Of course, it’s speculative — it’s not like Harper or his super agent Scott Boras are going to come out and say that he’s willing to move to first base to become the lynchpin of the Bombers’ infield.
Greg Bird apologists will rip the notion of Harper as the Yankees first baseman to shreds. But that is purely emotional. There’s no one in their right mind that could make a comparison of the two left-handed hitters — well not one that paints Bird in a brighter light than the 2015 NL MVP.
Cheaper, sure. Better, no way!
Both men are just 25-years-old; however, the world is already well aware of Bryce Harper’s pedigree. He’s a once in a generation type player. Bird, on the other hand, still leaves much to the imagination, which is what Greg Bird pacifists throw around like a 6-4-3 double play.
That’s because Bird has yet to play a full season since making his debut in 2015, and has only accumulated 469 career plate appearances. While his 162-game splits suggest that he COULD become a 32 home run, 82 RBI-producer, a .220/.313/.462 slash in 126 games casts legit doubt.
Injuries aside, which have only allowed Bird to play a season-high 48 games in 2017, how long will the Yankees allow Bird to “find himself?”
In his last 15 games, which includes a two home run performance against the Red Sox on June 29, Bird is still just 7-for-43 (.163 BA, .321 OBP) with four RBI and 15 strikeouts in 43 at-bats. Take out the two long balls vs. the Sox and we’re talking Neil Walker numbers.
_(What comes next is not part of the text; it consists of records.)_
Lemma insert_by_perm {A} (le : A -> A -> bool) x l : insert_by le x l ≡ₚ x :: l.
Proof.
  induction l as [|y l IH]; cbn; [done|]. destruct (le x y); [done|]. rewrite IH. by constructor.
Qed.

Lemma order_by_perm {A} (le : A -> A -> bool) l : order_by le l ≡ₚ l.
Proof. induction l as [|x l IH]; cbn; [done|]. fold (order_by le l). by rewrite insert_by_perm, IH. Qed.

Lemma elem_of_versions id l v : v ∈ versions_of id l <-> v ∈ l /\ v_function_id v = id.
Proof. unfold versions_of. rewrite order_by_perm, elem_of_filter_bool. by rewrite String.eqb_eq. Qed.

(** *** Version numbers *)

Definition numbers (id : string) (l : list version) : list Z :=
  map v_version (List.filter (fun v => String.eqb (v_function_id v) id) l).

Lemma max_version_numbers id l : max_version (versions_of id l) = foldr Z.max 0 (numbers id l).
Proof.
  unfold max_version, numbers, versions_of.
  rewrite (foldr_permutation eq (fun v m => Z.max (v_version v) m) 0 _ _ ltac:(intros; cbn; lia) (order_by_perm _ _)).
  induction (List.filter _ l); cbn; [done|]. by f_equal.
Qed.

Lemma max_of_seq n : foldr Z.max 0 (seqZ 1 (Z.of_nat n)) = Z.of_nat n.
Proof.
  enough (forall k, 0 <= k -> foldr Z.max k (seqZ 1 (Z.of_nat n)) = Z.max k (Z.of_nat n)) as H by (rewrite H; lia).
  induction n as [|n IH]; intros k Hk; [change (seqZ 1 (Z.of_nat 0)) with (@nil Z); cbn [foldr]; lia|].
  rewrite seqZ_S, foldr_app. cbn [foldr]. rewrite IH by lia. lia.
Qed.

Lemma numbers_app id l v :
  numbers id (l ++ [v]) = numbers id l ++ (if String.eqb (v_function_id v) id then [v_version v] else []).
Proof. unfold numbers. rewrite List.filter_app, map_app. cbn [List.filter]. by destruct (String.eqb _ _). Qed.

Lemma elem_of_numbers id l n : n ∈ numbers id l <-> exists v, v ∈ l /\ v_function_id v = id /\ v_version v = n.
Proof.
  unfold numbers. rewrite list_elem_of_fmap. split.
  - intros (v & -> & Hv). apply elem_of_filter_bool in Hv as [Hv Hid%String.eqb_eq]. eauto.
  - intros (v & Hv & <- & <-). exists v. split; [done|]. apply elem_of_filter_bool. split; [done|apply String.eqb_refl].
Qed.

(** ** The invariant *)

Definition full_name (f : function) : string * string := (f_service_id f, f_name f).
Definition service_key (x : service) : string * string := (s_namespace_id x, s_name x).

(** The versions of a function are numbered 1, 2, ... without a gap, in the
    order they were added, and the active one is among them. *)
Definition history (l : list version) (f : function) : Prop :=
  exists n, numbers (f_id f) l = seqZ 1 (Z.of_nat n) /\ 1 <= active_version f <= Z.of_nat n.

Definition row_ok (v : version) : Prop :=
  backend (v_spec v) ∈ ALLOWED_BACKENDS /\ v_language v ∈ ALLOWED_LANGUAGES.

Record wf (s : store) : Prop := {
  wf_service_ids : NoDup (map s_id (services (ns s)));
  wf_service_names : NoDup (map service_key (services (ns s)));
  wf_ids : NoDup (map f_id (functions s));
  wf_names : NoDup (map full_name (functions s));
  wf_name_format : Forall (fun f => valid_item (f_name f) = true) (functions s);
  wf_history : Forall (history (versions s)) (functions s);
  wf_owner : Forall (fun v => v_function_id v ∈ map f_id (functions s)) (versions s);
  wf_rows : Forall row_ok (versions s)
}.
(* ===== verification/Procedures.v ===== *)
(** * Procedures

    [services/procedure_service.py] on the tables of [models/procedure.py]: a
    procedure is a list of steps, each of which must call one function; its
    versions are kept, the active one runs, and every run is an execution row.
    Steps are JSON objects, as the API receives them. *)

From S2P Require Import Prelude JsonPath Security Namespaces Functions.
From stdpp Require Import gmap strings.
From Stdlib Require Import Ascii.

Open Scope Z_scope.

(** ** Tables *)

Definition step := list (string * pyval).

Record procedure := Procedure {
  p_id : string;
  p_namespace_id : string;
  p_service_id : string;
  p_name : string;
  p_description : option string;
  p_active_version : Z;
  p_is_deleted : bool;
  p_created_at : Z
}.

Record pversion := PVersion { pv_procedure_id : string; pv_version : Z; pv_steps : list step; pv_created_by : option string }.

Record execution := Execution {
  x_id : string;
  x_procedure_id : string;
  x_procedure_version : Z;
  x_agent_id : option string;
  x_trigger_type : string;
  x_status : string;
  x_current_step : Z;
  x_step_results : list pyval;
  x_input_context : option pyval;
  x_completed_at : option Z;
  x_error : option string;
  x_created_at : Z
}.

Record pstore := PStore {
  base : store;
  procedures : list procedure;
  pversions : list pversion;
  executions : list execution
}.

(** Exceptions: those of the services, and two of Python on steps of another shape. *)
Inductive pexn := Exn (e : exn) | TypeError | AttributeError.

Abbreviation M := (stm pstore pexn).

Definition lift {A} (r : res exn A) : M A := fun s => (match r with Ok a => Ok a | Err e => Err (Exn e) end, s).
Definition throw {A} (e : exn) : M A := raise (Exn e).
Definition set_procedures (g : list procedure -> list procedure) : M unit := modS (fun s =>
  PStore (base s) (g (procedures s)) (pversions s) (executions s)).
Definition set_pversions (g : list pversion -> list pversion) : M unit := modS (fun s =>
  PStore (base s) (procedures s) (g (pversions s)) (executions s)).
Definition set_executions (g : list execution -> list execution) : M unit := modS (fun s =>
  PStore (base s) (procedures s) (pversions s) (g (executions s))).
(** The row replaced where the identifier is its own. *)
Definition replace_row {A} (key : A -> string) (x : A) : list A -> list A :=
  map (fun y => if String.eqb (key y) (key x) then x else y).

Definition put_procedure (p : procedure) : M unit := set_procedures (replace_row p_id p).
Definition put_execution (x : execution) : M unit := set_executions (replace_row x_id x).

(** ** Validators *)

Definition PROCEDURE_EXECUTION_STATUSES : list string := ["running"; "completed"; "failed"].
Definition FAILURE_POLICIES : list string := ["required"; "allowed"; "skip"].
Definition MAX_STEPS : nat := 20.
Definition MIN_STEPS : nat := 1.
Definition MAX_RETRIES : Z := 5.

(** [step.get(key, dflt)] *)
Definition get (key : string) (dflt : pyval) (s : step) : pyval := dict_getd key dflt s.

(** A value that [isinstance(v, int)] accepts, as a number. *)
Definition int_value (v : pyval) : option Z :=
  match v with PInt z => Some z | PBool b => Some (if b then 1 else 0) | _ => None end.

Definition valid_policy (v : pyval) : bool := match v with PStr p => str_in p FAILURE_POLICIES | _ => false end.
Definition valid_retries (v : pyval) : bool :=
  match int_value v with Some z => (0 <=? z) && (z <=? MAX_RETRIES) | None => false end.

Definition validate_step (s : step) : bool :=
  dict_has "function_ref" s && dict_has "name" s && dict_has "instructions" s
  && valid_policy (get "failure_policy" (PStr "required") s) && valid_retries (get "max_retries" (PInt 1) s).

(** [ProcedureVersion.validate_steps] *)
Definition validate_steps (steps : list step) : res exn unit :=
  if (length steps <? MIN_STEPS)%nat || (MAX_STEPS <? length steps)%nat then Err ValueError
  else if forallb validate_step steps then Ok tt else Err ValueError.

Definition get_active_version_obj (l : list pversion) (p : procedure) : option pversion :=
  List.find (fun v => String.eqb (pv_procedure_id v) (p_id p) && (pv_version v =? p_active_version p)) l.

(** ** Steps *)

(** [step[key]] *)
Definition item (key : string) (s : step) : M pyval :=
  match dict_get key s with Some v => mret v | None => throw KeyError end.

Definition is_text (t : string) (v : pyval) : bool := match v with PStr s => String.eqb s t | _ => false end.

(** [validate_expression] of every expression of a mapping; with [names], what
    an input mapping may refer to. *)
Fixpoint check_mapping (names : option (list pyval)) (mapping : list (string * pyval)) : M unit :=
  match mapping with
  | [] => mret tt
  | (_, expr) :: mapping' =>
      match validate_expression expr with
      | Some _ => throw ValueError
      | None =>
          match names, expr with
          | Some names, PStr e =>
              if starts_with "$.steps." e then
                let ref_step := default "" (str_split "."%char e !! 2%nat) in
                if existsb (is_text ref_step) names then check_mapping (Some names) mapping' else throw ValueError
              else check_mapping (Some names) mapping'
          | _, _ => check_mapping names mapping'
          end
      end
  end.

(** The mapping is looked at when it is a dict with entries. *)
Definition check_mapping_of (names : option (list pyval)) (v : pyval) : M unit :=
  match v with PDict d => check_mapping names d | _ => mret tt end.

Definition with_truthy (key : string) (v : pyval) (s : step) : step := if truthy v then s ++ [(key, v)] else s.

(** The loop that checks and normalizes the steps. *)
Fixpoint normalize_steps (i : Z) (names : list pyval) (steps : list step) : M (list step) :=
  match steps with
  | [] => mret []
  | st :: steps' =>
      let input_mapping := get "input_mapping" PNone st in
      let output_mapping := get "output_mapping" PNone st in
      check_mapping_of (Some names) input_mapping;;
      check_mapping_of None output_mapping;;
      name ← item "name" st;
      function_ref ← item "function_ref" st;
      instructions ← item "instructions" st;
      let normalized :=
        [("step_number", PInt i); ("name", name); ("function_ref", function_ref); ("instructions", instructions);
         ("failure_policy", get "failure_policy" (PStr "required") st); ("max_retries", get "max_retries" (PInt 1) st);
         ("validation", get "validation" PNone st)] in
      rest ← normalize_steps (i + 1) (names ++ [name]) steps';
      mret (with_truthy "output_mapping" output_mapping (with_truthy "input_mapping" input_mapping normalized) :: rest)
  end.

(** The function a step refers to exists: the loop of [create_procedure]. *)
Fixpoint check_references (i : Z) (namespace_id : string) (steps : list step) : M unit :=
  match steps with
  | [] => mret tt
  | st :: steps' =>
      ref ← item "function_ref" st;
      match ref with
      | PStr r =>
          match split_once "." r with
          | None => throw ValueError
          | Some (svc_name, fn_name) =>
              s ← getS;
              found ← lift (one_or_none (fun f => String.eqb (f_name f) (str_lower fn_name))
                (joined (fun x => String.eqb (s_namespace_id x) namespace_id && String.eqb (s_name x) svc_name) (base s)));
              match found with
              | Some _ => check_references (i + 1) namespace_id steps'
              | None => throw (mcp_with NotFoundError ("Step " +:+ str_of_Z i +:+ ": function '" +:+ r +:+ "' not found in namespace"))
              end
          end
      | PDict d => if dict_has "." d then raise AttributeError else throw ValueError
      | PList l => if existsb (is_text ".") l then raise AttributeError else throw ValueError
      | _ => raise TypeError
      end
  end.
Then there’s Harper, the career .285 hitter before this season, whose having an otherwise down year when compared to his own Ruthian standards. However, despite his Bird-like .215 batting average, Harper is still tied for the NL lead in home runs with 21.
His 18.5 percent walk rate (68 times in total, leads NL) is the highest of his career and is second in all of baseball to the great Mike Trout. Harper also has a career-high 41.1 percent hard-hit rate, which ranks him 43rd among all big leaguers.
So yes, while Harper’s batting average is down substantially, and his 24.1 strikeout percentage is up a few ticks from his 20.8 percent lifetime number, there’s no doubt he’ll be an NL All-Star for the sixth time in seven seasons — and rightfully so.
Harper, the owner of a career 26.6 WAR, is a premier athlete capable of playing every position on the field maybe except for pitcher. Remember, he was a tremendous catcher in high school and his one year of junior college ball.
On the other hand, Greg Bird is no Don Mattingly or Mark Teixeira with the glove. He’s average at best around the bag with the base running ability of Jason Giambi. And I was a big Giambi fan.
With the luxury tax resetting after this season, money will be of little concern to the Yankees, especially if they are unable to reach the World Series at least.
And while pitching is of utmost concern now and forever, should Greg Bird continue to languish in mediocrity throughout the remainder of this campaign, Bryce Harper to the Yanks could become a reality — only at a position none of us initially saw coming.
Harper’s signing, which could come at a slight discount, considering he’s having an “off year,” would solidify the first base position and left-handed stick in the middle of the Yankee lineup for the next 10 years. Harper is better than Bird in every sense of the word. It’s really that simple.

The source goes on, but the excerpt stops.